L’importanza del lavoro del giudice non è solo nella bella sentenza destinata magari a fare giurisprudenza o nelle ordinanze custodiali di centinaia di pagine con cui viene sgominato un clan malavitoso, ma in ogni suo provvedimento, anche il più routinario che tuttavia è destinato ad incidere nella vita delle persone in maniera significativa. Questo ho cercato di tenere sempre presente ed ho cercato di far comprendere ai colleghi più giovani, troppo spesso già demotivati o proiettati verso altre mete.
Il discorso che in questo tempo di emergenza coronavirus sta prendendo piede del processo penale da remoto non mi convince affatto, anche se capisco che è dettato dalla buona intenzione di far funzionare in qualche modo questa macchina farraginosa della giustizia sempre pronta ad incepparsi. Ma credetemi, se fossi un imputato vorrei poter guardare in faccia il mio giudice e non affidarmi ad un’immagine in uno schermo. Anche per questo penso davvero che sia giunto il momento per me di andare via.
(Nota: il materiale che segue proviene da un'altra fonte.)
(** [binary_round_aux] on a mantissa of [53 + k] binary digits that
    stands for [n / d], far from the ends of the exponent range: the
    result is the nearest float, its mantissa [M] within half a unit
    of [n / (d 2^k)]; a mantissa rounded up to [2^53] is renormalised. *)
Lemma binary_round_aux_spec (m : positive) (e k : Z) (l : location)
  (n d : Z) :
  0 < d -> 0 <= n -> Z.pos m = n / d -> l = locZ (n mod d) d ->
  0 <= k -> 2 ^ (52 + k) <= Z.pos m < 2 ^ (53 + k) ->
  - 1074 <= e + k -> e + k < 971 ->
  exists M : Z,
    2 ^ 52 <= M <= 2 ^ 53
    /\ 2 * Z.abs (M * (d * 2 ^ k) - n) <= d * 2 ^ k
    /\ binary_round_aux prec emax false (Z.pos m) e l
       = if M <? 2 ^ 53 then S754_finite false (Z.to_pos M) (e + k)
         else S754_finite false (Z.to_pos (2 ^ 52)) (e + k + 1).
Proof.
  intros Hd Hn Hm Hl Hk Hrange Hlo Hhi.
  assert (0 < 2 ^ k) as Hpk by (apply Z.pow_pos_nonneg; lia).
  assert (Z.pos (digits2_pos m) = 53 + k) as Hdig.
  { apply digits_of_range; [|lia].
    by replace (53 + k - 1) with (52 + k) by lia. }
  unfold binary_round_aux, shr_fexp. cbn [Zdigits2]. rewrite Hdig.
  assert (fexp prec emax (53 + k + e) - e = k) as ->.
  { unfold fexp, SpecFloat.emin, prec, emax. lia. }
  set (mrs0 := shr_record_of_loc (Z.pos m) l).
  assert (stands_for mrs0 n d) as H0.
  { unfold stands_for, mrs0.
    destruct (loc_of_shr_record_of_loc (Z.pos m) l) as [-> ->]. by split. }
  assert (exists mrs', shr mrs0 e k = (mrs', e + k)
                       /\ stands_for mrs' n (d * 2 ^ k)) as (mrs' & -> & Hs).
  { unfold shr. destruct k as [|pk|pk]; [| |lia].
    - exists mrs0. rewrite Z.add_0_r, Z.pow_0_r, Z.mul_1_r. by split.
    - eexists. split; [reflexivity|]. by apply iter_shr_1_stands_for. }
  pose proof (round_nearest_even_spec mrs' n (d * 2 ^ k) ltac:(nia) Hn Hs)
    as [HM Herr].
  set (M := round_nearest_even (shr_m mrs') (loc_of_shr_record mrs')) in *.
  assert (n / (d * 2 ^ k) = Z.pos m / 2 ^ k) as Hq
    by (by rewrite <- Z.div_div, Hm by lia).
  assert (2 ^ 52 <= Z.pos m / 2 ^ k < 2 ^ 53) as Hmk.
  { destruct Hrange as [H1 H2].
    rewrite Z.pow_add_r in H1, H2 by lia. split.
    - apply Z.div_le_lower_bound; lia.
    - apply Z.div_lt_upper_bound; lia. }
  exists M. split; [lia|]. split; [exact Herr|].
  assert (0 < M) as HM0 by (assert (0 < 2 ^ 52) by reflexivity; lia).
  destruct (Z.ltb_spec M (2 ^ 53)) as [Hlt|Hge].
  - destruct M as [|pM|pM]; try lia.
    assert (Z.pos (digits2_pos pM) = 53) as HdM
      by (apply digits_of_range; [change (53 - 1) with 52|]; lia).
    cbn [Zdigits2 Z.to_pos]. rewrite HdM.
    assert (fexp prec emax (53 + (e + k)) - (e + k) = 0) as ->.
    { unfold fexp, SpecFloat.emin, prec, emax. lia. }
    cbn [shr shr_record_of_loc shr_m].
    by rewrite (proj2 (Z.leb_le (e + k) (emax - prec)))
      by (unfold emax, prec; lia).
  - assert (M = 2 ^ 53) as -> by lia.
    change (Zdigits2 (2 ^ 53)) with 54.
    assert (fexp prec emax (54 + (e + k)) - (e + k) = 1) as ->.
    { unfold fexp, SpecFloat.emin, prec, emax. lia. }
    cbn [shr shr_record_of_loc SpecFloat.iter_pos].
    change (shr_m (shr_1 (Build_shr_record (2 ^ 53) false false)))
      with (2 ^ 52).
    change (2 ^ 52) with (Z.pos (Z.to_pos (2 ^ 52))) at 1. cbv iota.
    by rewrite (proj2 (Z.leb_le (e + k + 1) (emax - prec)))
      by (unfold emax, prec; lia).
Qed.
(** * temporal-workflow: the CI pipeline workflow and its deploy gate

    A shallow embedding of [pipeline/run.go]: the activity parameter and
    result structs, the [PipelineWorkflow] function (clone, fan-out of six
    checks, fan-in over a selector, classification, gated deploy, workdir
    cleanup) and the gate [hasErrors] / [isEmptyOrNil].

    The workflow talks to the durable substrate through [ExecuteActivity],
    [Get] and a [Selector].  These are modelled by a small monad that threads
    the workflow history (the activities scheduled and the futures the
    selector fired, in order) and ends in a returned value, a returned error
    or a blocked workflow. *)

From Stdlib Require Import String List ZArith Bool Arith Lia.
Import ListNotations.
Open Scope string_scope.
Open Scope list_scope.

(** ** Go values *)

(** A slice is nil or holds elements; both a nil and an empty slice have
    length zero. *)
Definition slice (A : Type) : Type := option (list A).

Definition len {A : Type} (s : slice A) : nat :=
  match s with
  | None => 0
  | Some xs => length xs
  end.

(** A [float64], kept as its IEEE-754 bit pattern; the workflow never
    computes with it. *)
Definition float64 : Type := Z.

(** The dynamic values an [any] can hold, as far as [reflect] tells them
    apart. *)
#[warnings="-register-all"]
Inductive GoValue : Type :=
| VBool (b : bool)
| VInt (n : Z)
| VFloat64 (bits : float64)
| VString (s : string)
| VSlice (elems : option (list GoValue))
| VArray (elems : list GoValue)
| VMap (entries : option (list (GoValue * GoValue)))
| VStruct (fields : list (string * GoValue))
| VPointer (target : option GoValue).

(** [any]: the nil interface, or a dynamic value. *)
Definition any : Type := option GoValue.

Module reflect.

(** The kinds of the values above. *)
Inductive Kind : Type :=
| Bool | Int | Float64 | Array | Map | Pointer | Slice | String | Struct.

(** [Value.Kind()] *)
Definition Value_Kind (v : GoValue) : Kind :=
  match v with
  | VBool _ => Bool
  | VInt _ => Int
  | VFloat64 _ => Float64
  | VString _ => String
  | VSlice _ => Slice
  | VArray _ => Array
  | VMap _ => Map
  | VStruct _ => Struct
  | VPointer _ => Pointer
  end.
Quando non si è in grado di capire i cambiamenti significa che si è diventati vecchi e che è giunto il momento di lasciare.
Ecco io sento di non poter dare più niente in questo contesto così mutato e vado via con la certezza di aver fatto fino in fondo il mio dovere pur tra errori e difficoltà.
Come ci ha ricordato Papa Francesco in una bellissima omelia (del 26.4. scorso) di qualche domenica fa, bisogna passare dal SE al SI, passare cioè dal concentrarsi su se stessi e dalla lamentela per ciò che non va, al “Si “, ossia “alla Gioia nel servizio per gli altri”.
Faccio mia questa esortazione per continuare a vivere cercando di non lamentarmi troppo ma chiedendomi ogni giorno, anche quando non sarò più magistrato, cosa posso fare per aiutare gli altri, soprattutto gli ultimi e i più deboli.